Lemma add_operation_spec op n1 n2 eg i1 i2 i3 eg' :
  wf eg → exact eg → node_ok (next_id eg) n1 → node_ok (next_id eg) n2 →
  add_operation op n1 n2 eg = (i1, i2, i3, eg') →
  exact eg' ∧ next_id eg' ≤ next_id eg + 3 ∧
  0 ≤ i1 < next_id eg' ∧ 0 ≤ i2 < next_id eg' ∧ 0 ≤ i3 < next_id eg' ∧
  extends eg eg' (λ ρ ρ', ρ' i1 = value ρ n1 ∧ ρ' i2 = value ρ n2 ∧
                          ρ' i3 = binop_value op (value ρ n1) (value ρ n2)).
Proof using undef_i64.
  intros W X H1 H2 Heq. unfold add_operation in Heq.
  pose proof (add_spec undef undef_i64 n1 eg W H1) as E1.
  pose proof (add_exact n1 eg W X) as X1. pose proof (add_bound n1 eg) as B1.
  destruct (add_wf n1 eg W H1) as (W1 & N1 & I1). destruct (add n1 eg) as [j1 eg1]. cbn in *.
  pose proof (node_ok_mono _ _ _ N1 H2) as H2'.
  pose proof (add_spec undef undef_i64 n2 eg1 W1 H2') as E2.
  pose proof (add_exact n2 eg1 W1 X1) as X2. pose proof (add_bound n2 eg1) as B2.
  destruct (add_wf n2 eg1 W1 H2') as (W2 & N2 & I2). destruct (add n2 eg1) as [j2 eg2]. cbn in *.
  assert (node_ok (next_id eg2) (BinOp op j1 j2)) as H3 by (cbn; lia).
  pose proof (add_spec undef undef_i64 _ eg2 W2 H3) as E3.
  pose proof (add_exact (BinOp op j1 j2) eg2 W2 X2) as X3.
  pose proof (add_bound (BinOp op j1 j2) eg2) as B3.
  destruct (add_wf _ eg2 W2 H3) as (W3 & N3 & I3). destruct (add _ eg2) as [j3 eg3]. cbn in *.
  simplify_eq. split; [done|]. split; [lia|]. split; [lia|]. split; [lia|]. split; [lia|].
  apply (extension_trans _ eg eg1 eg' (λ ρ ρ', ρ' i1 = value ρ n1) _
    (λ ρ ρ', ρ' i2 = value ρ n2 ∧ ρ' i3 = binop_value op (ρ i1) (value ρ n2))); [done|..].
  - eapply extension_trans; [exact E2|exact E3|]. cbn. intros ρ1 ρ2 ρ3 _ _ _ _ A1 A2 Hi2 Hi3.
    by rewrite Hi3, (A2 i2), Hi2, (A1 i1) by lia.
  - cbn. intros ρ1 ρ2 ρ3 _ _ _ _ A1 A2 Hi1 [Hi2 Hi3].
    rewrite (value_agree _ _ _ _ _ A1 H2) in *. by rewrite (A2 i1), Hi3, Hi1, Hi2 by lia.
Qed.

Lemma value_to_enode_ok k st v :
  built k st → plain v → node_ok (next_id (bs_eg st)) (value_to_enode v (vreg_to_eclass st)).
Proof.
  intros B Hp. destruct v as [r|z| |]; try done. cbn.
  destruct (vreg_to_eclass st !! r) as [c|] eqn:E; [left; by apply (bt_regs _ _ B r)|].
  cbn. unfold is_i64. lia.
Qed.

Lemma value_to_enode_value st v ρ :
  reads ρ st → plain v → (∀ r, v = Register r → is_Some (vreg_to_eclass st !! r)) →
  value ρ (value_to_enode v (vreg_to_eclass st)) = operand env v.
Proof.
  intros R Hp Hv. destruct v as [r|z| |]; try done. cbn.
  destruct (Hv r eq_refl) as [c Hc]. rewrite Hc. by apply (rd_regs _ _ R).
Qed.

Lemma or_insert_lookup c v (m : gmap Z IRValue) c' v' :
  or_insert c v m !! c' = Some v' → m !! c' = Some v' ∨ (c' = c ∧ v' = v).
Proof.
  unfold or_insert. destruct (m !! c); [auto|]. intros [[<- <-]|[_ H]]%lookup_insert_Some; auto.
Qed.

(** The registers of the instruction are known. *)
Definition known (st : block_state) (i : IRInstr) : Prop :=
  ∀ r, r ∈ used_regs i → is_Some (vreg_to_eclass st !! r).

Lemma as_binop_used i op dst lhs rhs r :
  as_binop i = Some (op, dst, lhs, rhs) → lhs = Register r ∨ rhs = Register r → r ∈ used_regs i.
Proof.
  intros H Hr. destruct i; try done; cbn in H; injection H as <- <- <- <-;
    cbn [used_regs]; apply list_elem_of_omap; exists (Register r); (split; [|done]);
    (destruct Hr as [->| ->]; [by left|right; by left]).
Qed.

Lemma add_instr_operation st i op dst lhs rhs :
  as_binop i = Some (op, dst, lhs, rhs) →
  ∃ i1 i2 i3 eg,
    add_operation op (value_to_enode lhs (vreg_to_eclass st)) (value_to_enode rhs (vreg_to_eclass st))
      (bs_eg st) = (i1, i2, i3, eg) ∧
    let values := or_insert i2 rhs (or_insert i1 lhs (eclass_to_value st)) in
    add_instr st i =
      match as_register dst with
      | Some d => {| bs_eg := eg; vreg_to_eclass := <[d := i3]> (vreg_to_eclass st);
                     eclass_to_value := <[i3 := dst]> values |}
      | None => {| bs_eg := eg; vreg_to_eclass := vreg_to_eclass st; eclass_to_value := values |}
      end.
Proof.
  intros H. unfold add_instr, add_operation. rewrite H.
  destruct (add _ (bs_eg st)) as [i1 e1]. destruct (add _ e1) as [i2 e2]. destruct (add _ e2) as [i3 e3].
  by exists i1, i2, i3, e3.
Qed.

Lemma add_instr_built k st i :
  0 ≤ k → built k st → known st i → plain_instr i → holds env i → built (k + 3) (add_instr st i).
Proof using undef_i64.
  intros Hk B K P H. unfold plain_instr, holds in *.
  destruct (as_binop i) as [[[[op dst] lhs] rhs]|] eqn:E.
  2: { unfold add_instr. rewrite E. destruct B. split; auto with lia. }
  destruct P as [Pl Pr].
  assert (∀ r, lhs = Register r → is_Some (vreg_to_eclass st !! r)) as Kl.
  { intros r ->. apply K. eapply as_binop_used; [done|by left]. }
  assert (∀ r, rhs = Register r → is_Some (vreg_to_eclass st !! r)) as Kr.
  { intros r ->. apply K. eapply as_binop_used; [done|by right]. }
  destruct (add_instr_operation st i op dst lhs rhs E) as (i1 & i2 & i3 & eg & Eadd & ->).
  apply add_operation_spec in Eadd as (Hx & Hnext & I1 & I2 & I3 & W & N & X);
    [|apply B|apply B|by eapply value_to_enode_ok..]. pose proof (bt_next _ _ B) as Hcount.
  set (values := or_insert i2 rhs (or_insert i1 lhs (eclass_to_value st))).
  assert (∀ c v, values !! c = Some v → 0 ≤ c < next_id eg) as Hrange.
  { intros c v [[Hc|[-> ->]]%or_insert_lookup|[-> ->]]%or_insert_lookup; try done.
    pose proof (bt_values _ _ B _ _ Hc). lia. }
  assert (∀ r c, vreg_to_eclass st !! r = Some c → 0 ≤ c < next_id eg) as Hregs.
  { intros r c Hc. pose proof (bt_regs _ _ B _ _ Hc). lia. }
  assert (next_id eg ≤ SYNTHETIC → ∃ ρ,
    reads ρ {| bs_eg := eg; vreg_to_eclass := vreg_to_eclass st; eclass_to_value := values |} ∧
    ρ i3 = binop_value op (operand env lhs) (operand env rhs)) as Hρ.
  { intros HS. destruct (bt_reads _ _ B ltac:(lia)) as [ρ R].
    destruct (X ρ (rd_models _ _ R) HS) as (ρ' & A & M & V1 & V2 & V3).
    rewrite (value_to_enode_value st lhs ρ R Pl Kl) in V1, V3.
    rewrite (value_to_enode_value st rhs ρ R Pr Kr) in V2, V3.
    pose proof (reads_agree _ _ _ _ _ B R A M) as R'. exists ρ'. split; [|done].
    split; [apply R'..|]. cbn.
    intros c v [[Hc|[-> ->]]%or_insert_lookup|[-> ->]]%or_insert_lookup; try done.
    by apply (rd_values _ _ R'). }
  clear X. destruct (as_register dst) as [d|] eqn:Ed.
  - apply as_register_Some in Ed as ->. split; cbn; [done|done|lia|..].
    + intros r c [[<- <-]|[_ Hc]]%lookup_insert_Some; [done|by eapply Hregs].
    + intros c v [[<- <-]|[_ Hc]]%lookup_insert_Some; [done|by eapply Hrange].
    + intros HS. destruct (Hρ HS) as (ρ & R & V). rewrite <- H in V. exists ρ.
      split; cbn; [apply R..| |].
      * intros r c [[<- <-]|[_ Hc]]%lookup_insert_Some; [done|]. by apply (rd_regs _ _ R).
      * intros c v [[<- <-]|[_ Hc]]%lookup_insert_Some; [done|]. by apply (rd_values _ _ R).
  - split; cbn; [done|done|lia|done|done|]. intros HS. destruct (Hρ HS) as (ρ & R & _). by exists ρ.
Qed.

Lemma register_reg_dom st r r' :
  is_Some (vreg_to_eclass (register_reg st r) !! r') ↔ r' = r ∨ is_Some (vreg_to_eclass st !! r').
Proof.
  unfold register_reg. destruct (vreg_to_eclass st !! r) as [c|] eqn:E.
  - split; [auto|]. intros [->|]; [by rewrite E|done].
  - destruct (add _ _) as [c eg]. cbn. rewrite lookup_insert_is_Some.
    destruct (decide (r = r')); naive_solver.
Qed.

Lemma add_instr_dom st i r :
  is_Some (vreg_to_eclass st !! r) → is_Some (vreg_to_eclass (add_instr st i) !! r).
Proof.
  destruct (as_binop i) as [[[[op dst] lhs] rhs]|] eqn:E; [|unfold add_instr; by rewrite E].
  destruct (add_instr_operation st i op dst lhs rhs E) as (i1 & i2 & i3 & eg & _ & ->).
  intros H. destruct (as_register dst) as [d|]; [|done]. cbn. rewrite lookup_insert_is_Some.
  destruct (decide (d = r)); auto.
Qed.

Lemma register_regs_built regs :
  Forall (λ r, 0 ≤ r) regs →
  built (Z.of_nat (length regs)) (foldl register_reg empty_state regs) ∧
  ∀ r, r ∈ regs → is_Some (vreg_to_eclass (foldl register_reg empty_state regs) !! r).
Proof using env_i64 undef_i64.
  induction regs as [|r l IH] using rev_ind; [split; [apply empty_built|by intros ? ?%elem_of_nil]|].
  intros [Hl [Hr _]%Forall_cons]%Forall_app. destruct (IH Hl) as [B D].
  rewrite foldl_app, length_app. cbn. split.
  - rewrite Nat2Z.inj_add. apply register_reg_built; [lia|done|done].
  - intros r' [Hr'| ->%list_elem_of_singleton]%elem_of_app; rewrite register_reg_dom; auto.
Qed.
──────────────────────────────
*Work instructions*: Go through the data above and tally every line that includes "known". State only the total.

*Result*: 3